(** C7. Dual-grant bookkeeping: the helper through which every entry point
    writes a confidential slot stores the handle, sets the existence flag and
    records the permission of the contract and of the player; hence, in every
    state the contract can be in, a stored handle has its flag set and both
    permissions, and every handle that a transaction changes is in the
    sender's account and has, after that transaction, its flag set and both
    permissions. *)
Theorem dual_grant_bookkeeping s :
  reachable s ->
  (forall bucket flags q v,
     let s' := stored bucket flags q v s in
     _storeEncryptedValue bucket flags q v s = Ok tt s' /\
     read_euint bucket s' q = v /\
     read_bool flags s' q = true /\
     dual_grant s' v q) /\
  (forall bucket q,
     read_euint bucket s q <> Uninitialized ->
     read_bool (flag_of bucket) s q = true /\
     dual_grant s (read_euint bucket s q) q) /\
  (forall sender c bucket q,
     let s' := execute sender c s in
     read_euint bucket s' q <> read_euint bucket s q ->
     q = sender /\
     read_bool (flag_of bucket) s' q = true /\
     dual_grant s' (read_euint bucket s' q) q).
Proof.
  intros R.
  assert (forall t bucket q, reachable t ->
            read_euint bucket t q <> Uninitialized ->
            read_bool (flag_of bucket) t q = true /\
            dual_grant t (read_euint bucket t q) q) as Hstored.
  { intros t bucket q Rt Hinit. pose proof (reachable_invariant _ Rt) as I. split.
    - rewrite (inv_flags t I).
      destruct (read_euint bucket t q); [exfalso; now apply Hinit | reflexivity ..].
    - now apply (inv_acl t I). }
  split; [|split].
  - intros bucket flags q v s'. unfold s', dual_grant.
    rewrite read_euint_stored, read_bool_stored, acl_stored.
    repeat case_decide; try tauto.
    repeat split; simpl; tauto.
  - intros bucket q. now apply Hstored.
  - intros sender c bucket q s' Hw.
    destruct (written_slot sender c s bucket q Hw) as [-> Hinit].
    split; [reflexivity|]. apply Hstored; [now constructor | exact Hinit].
Qed.

(** C8. Claimed-flag monotonicity: a transaction leaves hasClaimed of a
    player as it was, unless it is a successful claimInitialGold sent by that
    player, which takes it from false to true and emits GoldClaimed; stakeGold
    and withdrawStakedGold never change it; no sequence of transactions takes
    it from true back to false; and it is true exactly when one grant has
    been made to the player.  Conversely, every claimInitialGold that
    succeeds starts with the flag false and ends, in the same transaction,
    with the flag true and the player's first grant logged; a player whose
    flag is false can always claim; and once the flag is true every later
    claimInitialGold of the player reverts, so the transition happens
    once. *)
Theorem hasClaimed_monotone s p sender c calls :
  reachable s ->
  let s' := execute sender c s in
  (hasClaimedInitialGold s' p = hasClaimedInitialGold s p \/
   (sender = p /\ c = call_claimInitialGold /\
    hasClaimedInitialGold s p = false /\ hasClaimedInitialGold s' p = true /\
    claimInitialGold p s = Ok tt s' /\ events s' = events s ++ [GoldClaimed p])) /\
  (is_stake_or_withdraw c = true ->
   hasClaimedInitialGold s' p = hasClaimedInitialGold s p) /\
  Bool.le (hasClaimedInitialGold s p) (hasClaimedInitialGold (execute_all calls s) p) /\
  granted p (events s) = (if hasClaimedInitialGold s p then INITIAL_GRANT else 0) /\
  (forall t,
     claimInitialGold p s = Ok tt t ->
     hasClaimedInitialGold s p = false /\
     hasClaimedInitialGold t p = true /\
     t = execute p call_claimInitialGold s /\
     events t = events s ++ [GoldClaimed p] /\
     granted p (events s) = 0 /\
     granted p (events t) = INITIAL_GRANT) /\
  (hasClaimedInitialGold s p = false ->
   claimInitialGold p s = Ok tt (execute p call_claimInitialGold s) /\
   hasClaimedInitialGold (execute p call_claimInitialGold s) p = true) /\
  (hasClaimedInitialGold s p = true ->
   claimInitialGold p (execute_all calls s) =
     Revert (ErrorString "Gold already claimed") /\
   execute p call_claimInitialGold (execute_all calls s) = execute_all calls s).
Proof.
  intros R s'. unfold hasClaimedInitialGold.
  pose proof (reachable_invariant _ R) as I.
  pose proof (hasClaimed_execute sender c s p) as Hstep. fold s' in Hstep.
  assert (read_bool ref_hasClaimed s p = false ->
          read_bool ref_hasClaimed (claimed_state p s) p = true /\
          events (claimed_state p s) = events s ++ [GoldClaimed p] /\
          granted p (events s) = 0 /\
          granted p (events (claimed_state p s)) = INITIAL_GRANT) as Hgrant.
  { intros Hc.
    destruct (claimed_state_cleartexts s p I Hc) as (_ & _ & _ & Hc').
    destruct (invariant_unclaimed s p I Hc) as (_ & _ & Hg).
    unfold hasClaimedInitialGold in Hc'.
    split; [exact Hc'|]. split; [apply events_claimed_state|]. split; [exact Hg|].
    rewrite events_claimed_state, granted_app, Hg. simpl.
    rewrite Z.eqb_refl. reflexivity. }
  split; [|split; [|split; [|split; [|split; [|split]]]]].
  - destruct Hstep as [Heq | (-> & -> & Hc & E)]; [now left | right].
    destruct (Hgrant Hc) as (Hc' & Hev & _).
    repeat split; try assumption.
    + now rewrite E.
    + now rewrite claimInitialGold_run, Hc, E.
    + now rewrite E.
  - intros Hc. destruct Hstep as [Heq | (_ & -> & _)]; [exact Heq | discriminate].
  - destruct (read_bool ref_hasClaimed s p) eqn:Hc; simpl; [|exact Logic.I].
    now apply hasClaimed_execute_all_mono.
  - apply (inv_claimed s I).
  - intros t Hrun. rewrite claimInitialGold_run in Hrun.
    destruct (read_bool ref_hasClaimed s p) eqn:Hc; [discriminate|].
    injection Hrun as <-. destruct (Hgrant eq_refl) as (Hc' & Hev & Hg & Hg').
    rewrite execute_claim_unclaimed by assumption. auto 10.
  - intros Hc. destruct (Hgrant Hc) as (Hc' & _).
    rewrite execute_claim_unclaimed by assumption.
    split; [now rewrite claimInitialGold_run, Hc | exact Hc'].
  - intros Hc.
    pose proof (hasClaimed_execute_all_mono calls s p Hc) as Hc2.
    split; [now rewrite claimInitialGold_run, Hc2 | now apply execute_claim_claimed].
Qed.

REQUIREMENT:
The required output is every line above from the one with "been made to" down to the one with "Bool.le (hasClaimedInitialGold s", restated word for word, ends included.

SOLUTION TO THE EXERCISE:
    been made to the player.  Conversely, every claimInitialGold that
    succeeds starts with the flag false and ends, in the same transaction,
    with the flag true and the player's first grant logged; a player whose
    flag is false can always claim; and once the flag is true every later
    claimInitialGold of the player reverts, so the transition happens
    once. *)
Theorem hasClaimed_monotone s p sender c calls :
  reachable s ->
  let s' := execute sender c s in
  (hasClaimedInitialGold s' p = hasClaimedInitialGold s p \/
   (sender = p /\ c = call_claimInitialGold /\
    hasClaimedInitialGold s p = false /\ hasClaimedInitialGold s' p = true /\
    claimInitialGold p s = Ok tt s' /\ events s' = events s ++ [GoldClaimed p])) /\
  (is_stake_or_withdraw c = true ->
   hasClaimedInitialGold s' p = hasClaimedInitialGold s p) /\
  Bool.le (hasClaimedInitialGold s p) (hasClaimedInitialGold (execute_all calls s) p) /\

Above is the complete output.